#### PROVIDED INFORMATION ####

(* ===== verification/Shell.v ===== *)
(** * The AR100 debugger's command line (src/ar100s/system/debugger/shell_cmd.c)

    The service routine that edits a line, the split of the line into
    arguments, in place, and the commands.  The line and the table's names are
    in the byte store; the static buffer and the names are at addresses that
    are parameters, a null pointer is 0, the local array of arguments is a list
    of its five cells.  Built with [CFG_SHELL_USED], which also makes
    [debugger_init] install [getcmd]. *)

From Stdlib Require Import Ascii String.
From S2P Require Import Prelude Machine Console CMem StringLib Convert Firmware Cpucfg Prcm Uart Ticks Debugger.

Local Open Scope string_scope.
Local Open Scope list_scope.
Local Open Scope Z_scope.
Local Open Scope mach_scope.

Definition MAX_CMD_LEN : Z := 64.
Definition MAX_CMD_ARGS : Z := 5.

(** The static of [getcmd]. *)
Record shell := ShellVars { curpos : Z }.

Inductive parseState := PS_WHITESPACE | PS_TOKEN | PS_STRING | PS_ESCAPE.
#[export] Instance parseState_eq_dec : EqDecision parseState.
Proof. solve_decision. Defined.

Definition ch_semicolon : Z := 59.
Definition ch_quote : Z := 34.
Definition ch_gt : Z := 62.
Definition ch_dollar : Z := 36.
Definition ch_tab : Z := 9.
Definition backspace : Z := 0x08.
Definition delete : Z := 0x7E.

(** Whitespace character or 'enter'. *)
Definition blank (c : Z) : bool := (c =? space) || (c =? carriage) || (c =? newline) || (c =? ch_tab).

(** An escaped quotation mark, which a format holds around a name. *)
Definition escaped_quote : string := String (ascii_of_nat 92) (String (ascii_of_nat 34) EmptyString).

Definition command_names : list string := ["echo"; "set_debug_level"; "set_baudrate"; "cat"; "print"; "help"].

(** ** The split of a line *)

Section Parse.
Context {C : Type}.
Local Abbreviation M := (M C mem).

Definition argv_set (argv : list Z) (i p : Z) : M (list Z) :=
  if (0 <=? i) && (i <? MAX_CMD_ARGS) then ret (<[Z.to_nat i := p]> argv) else stop_now Undefined.

(** The [while] loop, [c] being the character at [argstr]; nothing enters
    [PS_ESCAPE], and [stackedState] is never set. *)
Fixpoint parse_loop (fuel : nat) (argstr argc : Z) (lastState : parseState) (argv : list Z) : M (Z * Z * list Z) :=
  match fuel with
  | O => stop_now OutOfFuel
  | Datatypes.S fuel =>
      let! c := load8 argstr in
      if (c =? 0) || (MAX_CMD_ARGS <? argc) then ret (argstr, argc, argv)
      else if (c =? ch_semicolon) && negb (bool_decide (lastState = PS_STRING))
              && negb (bool_decide (lastState = PS_ESCAPE)) then ret (argstr, argc, argv)
      else
        match lastState with
        | PS_ESCAPE => parse_loop fuel (argstr + 1) argc PS_WHITESPACE argv
        | PS_STRING =>
            if c =? ch_quote then store8 argstr 0;; parse_loop fuel (argstr + 1) argc PS_WHITESPACE argv
            else parse_loop fuel (argstr + 1) argc PS_STRING argv
        | PS_WHITESPACE | PS_TOKEN =>
            if blank c then store8 argstr 0;; parse_loop fuel (argstr + 1) argc PS_WHITESPACE argv
            else if c =? ch_quote then
              store8 argstr 0;;
              let argstr := argstr + 1 in
              let! argv := argv_set argv argc argstr in
              parse_loop fuel (argstr + 1) (argc + 1) PS_STRING argv
            else if bool_decide (lastState = PS_WHITESPACE) then
              let! argv := argv_set argv argc argstr in
              parse_loop fuel (argstr + 1) (argc + 1) PS_TOKEN argv
            else parse_loop fuel (argstr + 1) argc PS_TOKEN argv
        end
  end.

(** [*argc_p] and [argv]. *)
Definition parseargs (argstr : Z) (argv : list Z) : M (Z * list Z) :=
  let! (argstr, argc, argv) := with_fuel (fun fuel => parse_loop fuel argstr 0 PS_WHITESPACE argv) in
  let! argv := argv_set argv argc 0 in
  let! c := load8 argstr in
  (if c =? ch_semicolon then store8 argstr 0 else ret tt);;
  ret (argc, argv).
End Parse.

Section Shell.
Context {C S : Type} `{HPrint : HasPrintf C} `{HDbg : !Part debugger S}
  `{HUart : !Part uart S} `{HCcu : !Part ccu S} `{HMem : !Part mem S} `{HCpucfg : !Part cpucfg S} `{HShell : !Part shell S}.
Local Abbreviation M := (M C S).
Context (fuel : nat) (time_mdelay : Z -> M unit) (cmd_buf : Z) (name_at : string -> Z).

Definition argument (args : list Z) (i : nat) : M Z :=
  match args !! i with Some p => ret p | None => stop_now Undefined end.

(** A number an argument spells. *)
Definition read_hex (p : Z) : M Z := lib (let! n := strlen p in hstr2int p n).
Definition read_dec (p : Z) : M Z := lib (let! n := strlen p in dstr2int p n).
Definition read_length (p : Z) : M Z :=
  let! len := read_dec p in if len =? 0 then read_hex p else ret len.

Definition bad_argument : M unit := ERR "invalid argument!\n" [].

(** ** The commands *)

Definition do_echo (args : list Z) : M Z :=
  let! a1 := argument args 1 in
  let! a2 := argument args 2 in
  let! a3 := argument args 3 in
  let! a4 := argument args 4 in
  let! bad :=
    (if (a1 =? 0) || (a3 =? 0) then ret true
     else
       let! c := lib (load8 a2) in
       ret (negb (ch_gt =? c) || negb (a4 =? 0))) in
  if bad : bool then
    bad_argument;;
    LOG "echo 0xdata > 0xaddr\n" [];;
    ret (- EINVAL)
  else
    let! wda := read_hex a1 in
    let! add := read_hex a3 in
    if negb (Z.land add 0x03 =? 0) then LOG "address should be align 4B\n" [];; ret (- EINVAL)
    else
      writel wda add;;
      LOG "write: 0x%x to add: 0x%x\n" [N_ wda; N_ add];;
      ret OK.

(** [for (i = 0; i < len; i++)]: the address behind the words read. *)
Fixpoint cat_loop (n : nat) (i add : Z) : M Z :=
  match n with
  | O => ret add
  | Datatypes.S n =>
      let! v := readl add in
      let add := u32 (add + 4) in
      LOG "0x%8x  " [N_ v];;
      (if Z.land i 3 =? 3 then LOG "\n[0x%8x]" [N_ add] else ret tt);;
      cat_loop n (i + 1) add
  end.
Definition do_cat (args : list Z) : M Z :=
  let! a1 := argument args 1 in
  let! a2 := argument args 2 in
  let! a3 := argument args 3 in
  if (a1 =? 0) || negb (a3 =? 0) then
    bad_argument;;
    LOG "cat addr [len]\n" [];;
    ret (- EINVAL)
  else
    let! add := read_hex a1 in
    if negb (Z.land add 0x03 =? 0) then LOG "address should be align 4B\n" [];; ret (- EINVAL)
    else if negb (a2 =? 0) then
      let! len := read_length a2 in
      LOG "cat start:%x, length:%d\n[0x%8x]" [N_ add; N_ len; N_ add];;
      let len := u32 (len - 1) in
      let! add := cat_loop (Z.to_nat len) 0 add in
      let! v := readl add in
      LOG "0x%8x  \n" [N_ v];;
      ret OK
    else
      let! v := readl add in
      LOG "address: 0x%8x is: 0x%8x\n" [N_ add; N_ v];;
      ret OK.

Definition do_set_debug_level (args : list Z) : M Z :=
  let! a1 := argument args 1 in
  let! a2 := argument args 2 in
  if (a1 =? 0) || negb (a2 =? 0) then
    bad_argument;;
    LOG "set_debug_level 3\n" [];;
    ret (- EINVAL)
  else
    let! level := read_dec a1 in
    LOG "the debug level set to be %d\n" [N_ level];;
    let! _ := set_debug_level level in
    ret OK.

Definition do_set_baudrate (args : list Z) : M Z :=
  let! a1 := argument args 1 in
  let! a2 := argument args 2 in
  if (a1 =? 0) || negb (a2 =? 0) then bad_argument;; ret (- EINVAL)
  else
    let! baud := read_dec a1 in
    let! _ := uart_set_baudrate baud in
    LOG "the baudrate set to be %d\n" [N_ baud];;
    ret OK.

Definition do_print (args : list Z) : M Z :=
  let! a1 := argument args 1 in
  let! a2 := argument args 2 in
  let! a3 := argument args 3 in
  if (a1 =? 0) || negb (a3 =? 0) then bad_argument;; ret (- EINVAL)
  else
    let! add := read_hex a1 in
    if negb (a2 =? 0) then
      let! len := read_length a2 in
      LOG "print start:%8x, length:%d\n" [N_ add; N_ len];;
      let len := u32 (len - 1) in
      let! _ := cpucfg_set_little_endian_address add (Z.land (u32 (add + len + Z.shiftl 1 10)) (cnot32 0x01FF)) in
      let! _ := debugger_puts add in
      time_mdelay 10;;
      let! _ := cpucfg_remove_little_endian_address add 0 in
      ret OK
    else ret OK.

Fixpoint help_loop (names : list string) : M unit :=
  match names with
  | [] => ret tt
  | name :: names => LOG (escaped_quote ++ "%s" ++ escaped_quote ++ "\n") [S_ name];; help_loop names
  end.
Definition do_help (args : list Z) : M Z :=
  LOG "support commands:\n" [];;
  help_loop command_names;;
  ret OK.

(** ** The table and the execution of a line *)

Definition builtincmd : Type := string * (list Z -> M Z).
Definition Commands_Table : list builtincmd :=
  zip command_names [do_echo; do_set_debug_level; do_set_baudrate; do_cat; do_print; do_help].

Fixpoint inbuilt_loop (bp : list builtincmd) (s : Z) : M (option (list Z -> M Z)) :=
  match bp with
  | [] => ret None
  | (name, builtinfunc) :: bp =>
      let! r := lib (strcmp (name_at name) s) in
      if 0 =? r then ret (Some builtinfunc) else inbuilt_loop bp s
  end.
Definition inbuilt (s : Z) : M (option (list Z -> M Z)) := inbuilt_loop Commands_Table s.

(** Its only caller passes an array. *)
Definition execute_command (argv : list Z) : M Z :=
  let! name := argument argv 0 in
  let! bltin := inbuilt name in
  match bltin with
  | Some f => f argv
  | None =>
      ERR (escaped_quote ++ "%s" ++ escaped_quote ++ " is not a command, type " ++ escaped_quote ++ "help"
           ++ escaped_quote ++ " for more information!\n") [N_ name];;
      ret FAIL
  end.

Definition execute_one_command (buf : Z) : M unit :=
  let! (argc, argv) := lib (parseargs buf (replicate (Z.to_nat MAX_CMD_ARGS) 0)) in
  if 0 <? argc then let! _ := execute_command argv in ret tt else ret tt.

(** ** The line *)

Definition put (ch : Z) : M unit := let! _ := debugger_putc ch in ret tt.
Definition get_curpos : M Z := let! s := getp in ret (curpos s).
Definition set_curpos (v : Z) : M unit := putp (ShellVars v).
(** [cmd_buf + n] *)
Definition cmd_at (n : Z) : Z := u32 (cmd_buf + n).

Fixpoint put_blanks (n : nat) : M unit :=
  match n with O => ret tt | Datatypes.S n => put space;; put_blanks n end.
Fixpoint echo_loop (count : nat) : M unit :=
  match count with
  | O => ret tt
  | Datatypes.S count =>
      let! pos := get_curpos in
      let! c := lib (load8 (cmd_at pos)) in
      set_curpos (u32 (pos + 1));;
      put c;;
      echo_loop count
  end.

Definition getcmd : M Z :=
  let! pos := get_curpos in
  let! count := debugger_get fuel (cmd_at pos) in
  let! c := lib (load8 (cmd_at (pos + count - 1))) in
  (if c =? backspace then
     (if negb (count =? 0) then
        set_curpos (u32 (pos - 1));;
        if negb (pos =? 0) then put backspace;; put space;; put backspace else ret tt
      else ret tt);;
     let! pos := get_curpos in
     lib (store8 (cmd_at pos) 0)
   else if c =? delete then
     put carriage;;
     put_blanks (Z.to_nat pos);;
     put carriage;;
     set_curpos 0
   else if (c =? carriage) || (c =? newline) || (c =? 0) then
     put carriage;;
     put newline;;
     lib (store8 (cmd_at pos) 0);;
     (if 1 <? pos then execute_one_command cmd_buf else ret tt);;
     put ch_dollar;;
     put space;;
     set_curpos 0
   else if u32 (pos + count) <? MAX_CMD_LEN - 1 then echo_loop (Z.to_nat count)
   else ret tt);;
  ret OK.
End Shell.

####

TASK OBJECTIVE
Above are the records; repeat exactly the lines from the one holding "let! count := debugger_get" down to the one holding "else if c =? delete then", end lines included.

TASK ANSWER
  let! count := debugger_get fuel (cmd_at pos) in
  let! c := lib (load8 (cmd_at (pos + count - 1))) in
  (if c =? backspace then
     (if negb (count =? 0) then
        set_curpos (u32 (pos - 1));;
        if negb (pos =? 0) then put backspace;; put space;; put backspace else ret tt
      else ret tt);;
     let! pos := get_curpos in
     lib (store8 (cmd_at pos) 0)
   else if c =? delete then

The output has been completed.